Saved data entries
(* ===== verification/Cmc.v ===== *)
(** * Crew member certificates ([models/passport.py], second part)

    The certificates of Doc 9303 Part 5 and Annex 9 as pydantic models: the data
    and TD-1 zone of a crew member, the visible digital seal, the certificate
    with its verification, and their conversions. *)

From stdpp Require Import pretty.
From S2P Require Import Prelude PyRuntime PyText PyBytes PyDate PyInt PyUuid Pydantic CanonicalJson Passport.
Local Open Scope Z_scope.

(** ** Models *)

Definition CMCSecurityModel : ftype := TEnum "CMCSecurityModel" ["CHIP_LDS"; "VDS_NC"].
Definition CHIP_LDS : pyval := VEnum "CMCSecurityModel" "CHIP_LDS".
Definition VDS_NC : pyval := VEnum "CMCSecurityModel" "VDS_NC".

Definition validate_time_format : validator := fun _ v =>
  match v with VStr s => six_digits "Time must be in HHMMSS format" s | _ => Ok v end.
Definition validate_face_image : validator := validate_base64 "Face image must be base64 encoded".

(** A text, or a [StrEnum], that equals [s]. *)
Definition equals_str (s : string) (v : option pyval) : bool :=
  match v with Some (VStr s') | Some (VEnum _ s') => String.eqb s s' | _ => false end.

Section cmc.
Context {W : Type} `{Env W, Pydantic, IsoFormats, CaseMapping}.
Implicit Types (o d : pydict pyval).

Definition CMCTD1MRZData : list (field W) := [
  with_default "document_type" TStr (VStr "I") [];
  required "issuing_country" TStr [validate_country_code];
  required "document_number" TStr [];
  required "surname" TStr [];
  required "given_names" TStr [];
  required "nationality" TStr [validate_country_code];
  required "date_of_birth" TStr [validate_date_format];
  required "gender" Gender [];
  required "date_of_expiry" TStr [validate_date_format];
  with_default "optional_data" (optional TStr) VNone []].

Definition CMCTD1MRZData_from_dict d : M W (pydict pyval) := construct CMCTD1MRZData (camel_to_snake_dict d).

Definition CMCData : list (field W) := [
  required "document_number" TStr [];
  required "issuing_country" TStr [validate_country_code];
  required "surname" TStr [];
  required "given_names" TStr [];
  required "nationality" TStr [validate_country_code];
  required "date_of_birth" TDate [];
  required "gender" Gender [];
  required "date_of_expiry" TDate [validate_expiry_date];
  with_default "employer" (optional TStr) VNone [];
  with_default "crew_id" (optional TStr) VNone [];
  with_default "security_model" CMCSecurityModel CHIP_LDS [];
  with_default "background_check_verified" TBool (VBool false) [];
  with_default "face_image" photo_type VNone [validate_face_image]].

Definition to_td1_mrz_data o : M W (pydict pyval) := construct CMCTD1MRZData [
  ("document_type", VStr "I"); ("issuing_country", attr "issuing_country" o);
  ("document_number", attr "document_number" o); ("surname", attr "surname" o);
  ("given_names", attr "given_names" o); ("nationality", attr "nationality" o);
  ("date_of_birth", short_date "date_of_birth" o); ("gender", attr "gender" o);
  ("date_of_expiry", short_date "date_of_expiry" o); ("optional_data", attr "crew_id" o)].

Definition CMCData_to_dict o : pydict pyval :=
  snake_to_camel_dict (encode_date "date_of_expiry" (encode_date "date_of_birth" (encode_bytes "face_image" (model_dump o)))).

Definition CMCData_from_dict d : M W (pydict pyval) :=
  d ← lift (decode_date "date_of_birth" (camel_to_snake_dict d));
  d ← lift (decode_date "date_of_expiry" d);
  construct CMCData d.

Definition VDSNCBarcode : list (field W) := [
  required "header" TStr [];
  with_default "message_type" TStr (VStr "CMC") [];
  required "issuing_country" TStr [validate_country_code];
  with_default "signature_algorithm" TStr (VStr "ES256") [];
  required "certificate_reference" TStr [];
  required "signature_creation_date" TStr [validate_date_format];
  with_default "signature_creation_time" (optional TStr) VNone [validate_time_format];
  required "cmc_data" (TDict TAny) [];
  required "signature" TStr []].

Definition encode_to_barcode o : result string :=
  text ← json_dumps false ", " ": " (VDict (model_dump o));
  Ok (b64encode (utf8 text)).

(** [model_dump(exclude={"signature"})] *)
Definition unsigned o : pydict pyval := model_dump (lfilter (fun kv => negb (String.eqb (fst kv) "signature")) o).
Definition _get_canonical_data o : result string := json_dumps true "," ":" (VDict (unsigned o)).

(** [VDSNCBarcode( **camel_to_snake_dict(d))] *)
Definition read_barcode d : M W (pydict pyval) := construct VDSNCBarcode (camel_to_snake_dict d).

Definition CMCCertificate : list (field W) := [
  Field "id" TUUID (Some fresh_uuid) [];
  required "cmc_data" (TModel "CMCData") [];
  with_default "td1_mrz" (optional TStr) VNone [];
  with_default "security_object" (optional TStr) VNone [];
  with_default "vds_nc_barcode" (optional (TModel "VDSNCBarcode")) VNone [];
  with_default "chip_content" photo_type VNone [validate_chip_content];
  with_default "data_groups" (TDict (TModel "DataGroup")) (VDict []) [];
  with_default "electronic_record_id" (optional TStr) VNone [];
  with_default "issuer_record_keeping" TBool (VBool false) [];
  with_default "visa_free_entry_eligible" TBool (VBool false) []].

Definition cmc_data o : pydict pyval := model_fields (attr "cmc_data" o).

Definition uses_chip_security o : bool := equals_str "CHIP_LDS" (dget "security_model" (cmc_data o)).
Definition uses_vds_nc_security o : bool := equals_str "VDS_NC" (dget "security_model" (cmc_data o)).

(** [CMCCertificate.add_data_group] *)
Definition add_cmc_group (g : pydict pyval) o : result (pydict pyval) :=
  if negb (uses_chip_security o)
  then Raise (value_error "Data groups only supported for chip-based security model")
  else Ok (add_data_group g o).

(** The verdict of a verification, and the warning it logs. *)
Definition _verify_chip_security o : bool * string :=
  match field_text "security_object" o with
  | None => (false, "No SOD present for chip-based CMC")
  | Some _ => (false, "CMC chip verification requires native SOD trust validation")
  end.

(** [payload.get(name) != field] of two texts. *)
Definition mismatch (name : string) (payload data : pydict pyval) : bool :=
  match dget name data with Some (VStr s) => negb (equals_str s (dget name payload)) | _ => true end.

Definition _verify_vds_nc_security o : bool * string :=
  match dget "vds_nc_barcode" o with
  | Some (VModel _ barcode) =>
      let vds_data := dict_items (attr "cmc_data" barcode) in
      if mismatch "document_number" vds_data (cmc_data o) then (false, "VDS-NC document number mismatch")
      else if mismatch "surname" vds_data (cmc_data o) then (false, "VDS-NC surname mismatch")
      else (false, "CMC VDS-NC verification requires a trusted issuer key")
  | _ => (false, "No VDS-NC barcode present")
  end.

Definition verify_certificate o : bool * string :=
  match field_text "td1_mrz" o with
  | None => (false, "No TD-1 MRZ present in CMC")
  | Some _ =>
      if uses_chip_security o then _verify_chip_security o
      else if uses_vds_nc_security o then _verify_vds_nc_security o
      else (false, "Unknown security model")
  end.

(** [vdsNcBarcode] of a dictionary, when there is a barcode. *)
Definition barcode_entry o : pydict pyval :=
  match dget "vds_nc_barcode" o with Some (VModel _ b) => [("vdsNcBarcode", VDict (model_to_dict b))] | _ => [] end.

Definition CMCCertificate_to_dict o : pydict pyval :=
  [("id", VStr (match dget "id" o with Some (VUUID u) => uuid_str u | _ => "" end));
   ("cmcData", VDict (CMCData_to_dict (cmc_data o)));
   ("td1Mrz", attr "td1_mrz" o);
   ("securityObject", attr "security_object" o);
   ("dataGroups", groups_to_dict o);
   ("electronicRecordId", attr "electronic_record_id" o);
   ("issuerRecordKeeping", attr "issuer_record_keeping" o);
   ("visaFreeEntryEligible", attr "visa_free_entry_eligible" o)] ++ barcode_entry o ++ chip_entry o.

(** A dictionary among the values, for the reading of a nested object. *)
Definition as_dict (v : pyval) : M W (pydict pyval) :=
  match v with VDict d => mret d | _ => raise attribute_error end.

(** The nested objects of a dictionary, one after another. *)
Definition read_cmc_data d : M W (pydict pyval) :=
  match dget "cmc_data" d with
  | Some v => dd ← as_dict v; c ← CMCData_from_dict dd; mret (dset "cmc_data" (VModel "CMCData" c) d)
  | None => mret d
  end.

Definition read_seal d : M W (pydict pyval) :=
  match dget "vds_nc_barcode" d with
  | Some v =>
      if val_truthy v
      then dd ← as_dict v; b ← read_barcode dd; mret (dset "vds_nc_barcode" (VModel "VDSNCBarcode" b) d)
      else mret d
  | None => mret d
  end.

Definition read_cmc_groups d : M W (pydict pyval) :=
  match dget "data_groups" d with
  | Some v => gs ← as_dict v; gs ← read_groups gs; mret (dset "data_groups" (VDict gs) d)
  | None => mret d
  end.

Definition CMCCertificate_from_dict d : M W (pydict pyval) :=
  d ← read_cmc_data (camel_to_snake_dict d);
  d ← read_seal d;
  d ← read_cmc_groups d;
  construct CMCCertificate d.
End cmc.

(** ** Canonical data *)

(** An object whose fields have names of their own, and whose values are dumped to
    dictionaries with distinct keys, as those of Python have. *)
Definition distinct_object (o : pydict pyval) : Prop := dwf o /\ forallb (fun kv => distinct (dump (snd kv))) o = true.

Lemma unsigned_get k o : dget k (unsigned o) = if String.eqb k "signature" then None else dump <$> dget k o.
Proof.
  unfold unsigned, model_dump. induction o as [|[k' v] o IH]; [by destruct (String.eqb k "signature")|]. simpl.
  destruct (String.eqb_spec k' "signature") as [->|Hne]; simpl; rewrite IH.
  - by destruct (String.eqb_spec k "signature").
  - destruct (String.eqb_spec k k') as [->|]; [|done]. by destruct (String.eqb_spec k' "signature").
Qed.

Lemma unsigned_keys o : dkeys (unsigned o) = lfilter (fun k => negb (String.eqb k "signature")) (dkeys o).
Proof.
  unfold unsigned. rewrite model_dump_keys. unfold dkeys. induction o as [|[k v] o IH]; [done|]. simpl.
  destruct (String.eqb k "signature"); simpl; by rewrite IH.
Qed.

Lemma unsigned_distinct o : distinct_object o -> dwf (unsigned o) /\ distinct (VDict (unsigned o)) = true.
Proof.
  intros [Hwf Hd]. assert (dwf (unsigned o)) as Hu.
  { unfold dwf in *. rewrite unsigned_keys. revert Hwf. generalize (dkeys o) as l. induction l as [|k l IH]; simpl; [done|].
    intros [Hni Hnd]%NoDup_cons. destruct (String.eqb k "signature"); simpl; [by apply IH|]. apply NoDup_cons. split; [|by apply IH].
    rewrite list_elem_of_In in *. intros [Hin _]%filter_In. by apply Hni. }
  split; [done|]. cbn [distinct]. apply andb_true_iff. split; [by apply bool_decide_eq_true|].
  rewrite forallb_forall in *. intros [k v] Hin. unfold unsigned, model_dump in Hin. apply in_map_iff in Hin as ([k' v'] & [= <- <-] & Hin).
  apply filter_In in Hin as [Hin _]. exact (Hd _ Hin).
Qed.


(** ** Verification *)

Definition seal_matches (o : pydict pyval) : Prop :=
  exists cls barcode number surname,
    dget "vds_nc_barcode" o = Some (VModel cls barcode) /\
    dget "document_number" (cmc_data o) = Some (VStr number) /\
    dget "surname" (cmc_data o) = Some (VStr surname) /\
    equals_str number (dget "document_number" (dict_items (attr "cmc_data" barcode))) = true /\
    equals_str surname (dget "surname" (dict_items (attr "cmc_data" barcode))) = true.

Lemma mismatch_false name payload data : mismatch name payload data = false <->
  exists s, dget name data = Some (VStr s) /\ equals_str s (dget name payload) = true.
Proof.
  unfold mismatch. split.
  - intros Hm. destruct (dget name data) as [[]|]; try discriminate. exists s. by apply negb_false_iff in Hm.
  - by intros (s & -> & ->).
Qed.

## Exercise goal
From the data above, gather every line that includes the word "payload".

## Solution
(** [payload.get(name) != field] of two texts. *)
Definition mismatch (name : string) (payload data : pydict pyval) : bool :=
  match dget name data with Some (VStr s) => negb (equals_str s (dget name payload)) | _ => true end.
Lemma mismatch_false name payload data : mismatch name payload data = false <->
  exists s, dget name data = Some (VStr s) /\ equals_str s (dget name payload) = true.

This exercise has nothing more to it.